Akhir Tahun 2013 masihkah ada orang yang "ANTI KRITIK" Di Dlingo



"Desa-desa di Dlingo Perlu merumuskan indoktrinasi multi paradigma kepada masyarakat, yang dapat menegosiasikan antara kepentingan kebutuhan masyarakat mendasar yang sebenarnya dengan kepentingan Desa serta pamong desa dalam rangka meningkatkan kesejahteraan pamong desa secara tepat dan bijaksana, bukan dikotomik sebagai sebuah desa yang dibuat memiliki citra baik namun sekedar citra, melainkan bukan pula manipulasi pencitraan atas ekpektasi berlebih yang tak mampu diwujudkan."
(Mas Koetot 2013) 
Dlingo : TAHUN 2013 hampir kita tinggalkan. Masa depan desa ini tak bisa dibiarkan dalam karut-marut karena persoalan sederhana…si pelayan/pamomg desa butuh sejahtera,,,si tokoh butuh dikenal…si masyarakat tidak mau lapar…. Intoleransi dan kekerasan psikologis oleh oknum pamong desa dengan dalil agama harus dicegah, jika menguasai agama secara kaffah kecil kemungkinan seseorang menyimpangkan apapun yang bukan hak-nya.

Sekulerisme pemahaman agama dengan tata cara birokrasi harus dipisahkan, agar masyarakat dapat mendapatkan pelajaran juga mengetahui..siapa berbicara sebagai ulama dan siapa bicara sebagai pelayan masyarakat/pamong desa. Jika dicampur adukan maka kemungkinan yg terjadi adalah kemunafikan atas nama kesejahteraan alias….. karena kurang sejahtera maka untuk menciptakan peluang kesejahteraannya si pelaku mempergunakan dalil agama untuk mendapatkan legitimasi dan pembenaran atas perilaku dan perbuatan yang dilakukan meski melanggar aturan tata naskah dinas dan peraturan Negara.”
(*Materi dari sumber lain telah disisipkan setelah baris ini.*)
Lemma margin_search_exact :
  margins_exact
    (push_if (lowest_true 0 (km_quality_bps m) (wins_at p idx m i QualityBps)) (plain QualityBps (km_quality_bps m))
     ++ (if negb (wins_at p idx m i P95LatencyMs (umax 32)) then
           push_if (highest_true (km_p95_latency_ms m) (umax 32) (wins_at p idx m i P95LatencyMs))
             (plain P95LatencyMs (km_p95_latency_ms m)) else [])
     ++ (if negb (wins_at p idx m i PriceScalePpm MAX_PRICE_SCALE_PPM) then
           push_if (highest_true PPM MAX_PRICE_SCALE_PPM (wins_at p idx m i PriceScalePpm)) (priced p idx i m)
         else [])
     ++ (if negb (wins_at p idx m i RiskCeilingBps 0) then
           push_if (lowest_true 0 (km_risk_ceiling_bps m) (wins_at p idx m i RiskCeilingBps))
             (plain RiskCeilingBps (km_risk_ceiling_bps m)) else [])).
Proof using Hp Hi Hnd Hm Hsel.
  pose proof (candidate_typed p idx m Hp Hm) as (_&_&Hq&Hr&_&Hl&_). unfold is_u in *.
  destruct (lowest_margin QualityBps) as (bq & Eq & Rq & Wq); [by left|].
  destruct (highest_margin P95LatencyMs) as (bl & El & Rl & Wl); [by left|].
  destruct (highest_margin PriceScalePpm) as (bp & Ep & Rp & Wp); [by right|].
  destruct (lowest_margin RiskCeilingBps) as (br & Er & Rr & Wr); [by right|].
  simpl in Eq, El, Ep, Er. rewrite Eq, El, Ep, Er.
  pose proof (worst_survives P95LatencyMs (umax 32)) as SL.
  pose proof (worst_survives PriceScalePpm MAX_PRICE_SCALE_PPM) as SP.
  pose proof (worst_survives RiskCeilingBps 0) as SR.
  simpl in SL, SP, SR. intros lv.
  destruct (wins_at p idx m i P95LatencyMs (umax 32)), (wins_at p idx m i PriceScalePpm MAX_PRICE_SCALE_PPM),
    (wins_at p idx m i RiskCeilingBps 0), lv; simpl; try (by split_and!); try done;
    first [apply SL|apply SP|apply SR]; (done || lia || (intros v Hv; unfold PPM in *; lia)).
Qed.

End margins.
(* ===== verification/WalProps.v ===== *)
(** * The write-ahead log: reopening, torn writes, anchors and replay

    Theorems about histories of a writer, about files presented against an
    anchor, and about logs of audited decisions. *)

From Stdlib Require Import String.
From S2P Require Import Prelude Bytes Text Kernel Digest Verify Wal WalTheory WalLog WalSample.
#[local] Open Scope Z_scope.
#[local] Opaque decimal.

(** ** Histories of a writer *)

Inductive WalOp (T : Type) :=
| OpAppend (os : WriteOutcome) (d : T)
| OpFlush (os_ok : bool)
| OpSync (os_ok : bool)
| OpFlushAndSync (os_ok : bool).
Arguments OpAppend {T}.
Arguments OpFlush {T}.
Arguments OpSync {T}.
Arguments OpFlushAndSync {T}.

Section Histories.
Context {HF : HashFunctions} {JR : JsonReader} {T : Type} {J : WalJson T}.

(** One operation: the entries it adds, and the writer after it. *)
Definition wal_step (o : WalOp T) (w : WalWriter) : list (WalEntry T) * WalWriter :=
  match o with
  | OpAppend os d => let '(r, w') := append os d w in (accepted r, w')
  | OpFlush b => ([], snd (flush b w))
  | OpSync b => ([], snd (sync b w))
  | OpFlushAndSync b => ([], snd (flush_and_sync b w))
  end.

Fixpoint wal_run (ops : list (WalOp T)) (w : WalWriter) : list (WalEntry T) * WalWriter :=
  match ops with
  | [] => ([], w)
  | o :: ops' =>
      let '(es, w1) := wal_step o w in
      let '(es', w2) := wal_run ops' w1 in
      (es ++ es', w2)
  end.

Lemma poisoned_step o w : ww_poisoned w = true -> wal_step o w = ([], w).
Proof.
  intros Hp. destruct o; simpl; unfold append, flush, sync, flush_and_sync; by rewrite Hp.
Qed.

Lemma poisoned_run ops w : ww_poisoned w = true -> wal_run ops w = ([], w).
Proof.
  intros Hp. induction ops as [|o ops IH]; [done|]. cbn [wal_run].
  by rewrite (poisoned_step o w Hp), IH.
Qed.

Lemma wal_step_log o w es new w' : log_of w es -> ww_sequence w + 1 < umax 64 ->
  wal_step o w = (new, w') -> ww_poisoned w' = false ->
  log_of w' (es ++ new) /\ ww_hmac_key w' = ww_hmac_key w /\
  ww_sequence w' = ww_sequence w + Z.of_nat (length new) /\
  map we_sequence new = seqZ (ww_sequence w + 1) (Z.of_nat (length new)) /\ (length new <= 1)%nat.
Proof.
  intros Hlog Hn Hs Hp. destruct o as [os d|b|b|b]; cbn [wal_step] in Hs.
  - destruct (append os d w) as [r w1] eqn:Ea. injection Hs as <- <-.
    destruct (log_step os d w es r w1 Hlog Hn Ea Hp) as (H1 & H2 & H3 & H4).
    split_and!; [done|done|done| |destruct r; simpl; lia].
    destruct r as [e|]; [|done]. destruct (H4 e eq_refl) as [Hseq _]. cbn [accepted map length].
    change (Z.of_nat 1) with 1. by rewrite Hseq, seqZ_cons.
  - unfold flush, flush_and_sync in Hs. rewrite (lo_live _ _ Hlog) in Hs.
    destruct b; injection Hs as <- <-; [|done]. rewrite app_nil_r. simpl. split_and!; done || lia.
  - unfold sync, flush_and_sync in Hs. rewrite (lo_live _ _ Hlog) in Hs.
    destruct b; injection Hs as <- <-; [|done]. rewrite app_nil_r. simpl. split_and!; done || lia.
  - unfold flush_and_sync in Hs. rewrite (lo_live _ _ Hlog) in Hs.
    destruct b; injection Hs as <- <-; [|done]. rewrite app_nil_r. simpl. split_and!; done || lia.
Qed.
Jika berbicara ranah berbangsa dan bernegara maka panduan pentingnya adalah pancasila dan UUD 1945 sebagai kitabnya serta jiwa nasionalisme sebagai ruh nya. Secara hierarkis kemudian turunannya adalah peraturan pemerintah, peraturan peresiden, peraturan mentri, peraturan daerah, sampai pada teknis terendah adalah peraturan bupati yang di ikuti surat keputusan-surat keputusan pendukung lainnya. Jika lari dari pakem tersebut maka bisa dipastikan seseorang akan bertabrakan dengan hukum.

Itu sebabnya, masyarakat seperti kita ini, selalu berada pada lingkaran syetan akibat dari kebijakan yang salah dan ekspektasi berlebih dari seorang lurah atau pejabat public lainnya. Dalam banyak literatur dikemukakan bahwa Tuhan tidak perlu dibela, apalagi disodori dengan berbagai macam proposal kebaikan, disembah sepanjang waktu dan lain sebagainya….namun mengapa masyarakat selalu diajari membuat proposal untuk menjadikan masyarakat lebih baik….?

Tatkala berhadapan dengan rezim yang anti kritik dan tak adil, para nabi menyebarkan ajaran tentang kesalehan sosial sekaligus kesalehan struktural. Nabi melawan kemungkaran dengan segala metode agar ketidakadilan lenyap di muka bumi. Otoritarianisme dan anti kritik dilawan dengan toleransi dan tabayun (islah) mencari kebaikan dengan konsultasi, bukan menang sendiri. Dan mengancam akan mencabut ijin lembaga , disikapi dengan marah-marah, merasa disudutkan dan lain sebagainya.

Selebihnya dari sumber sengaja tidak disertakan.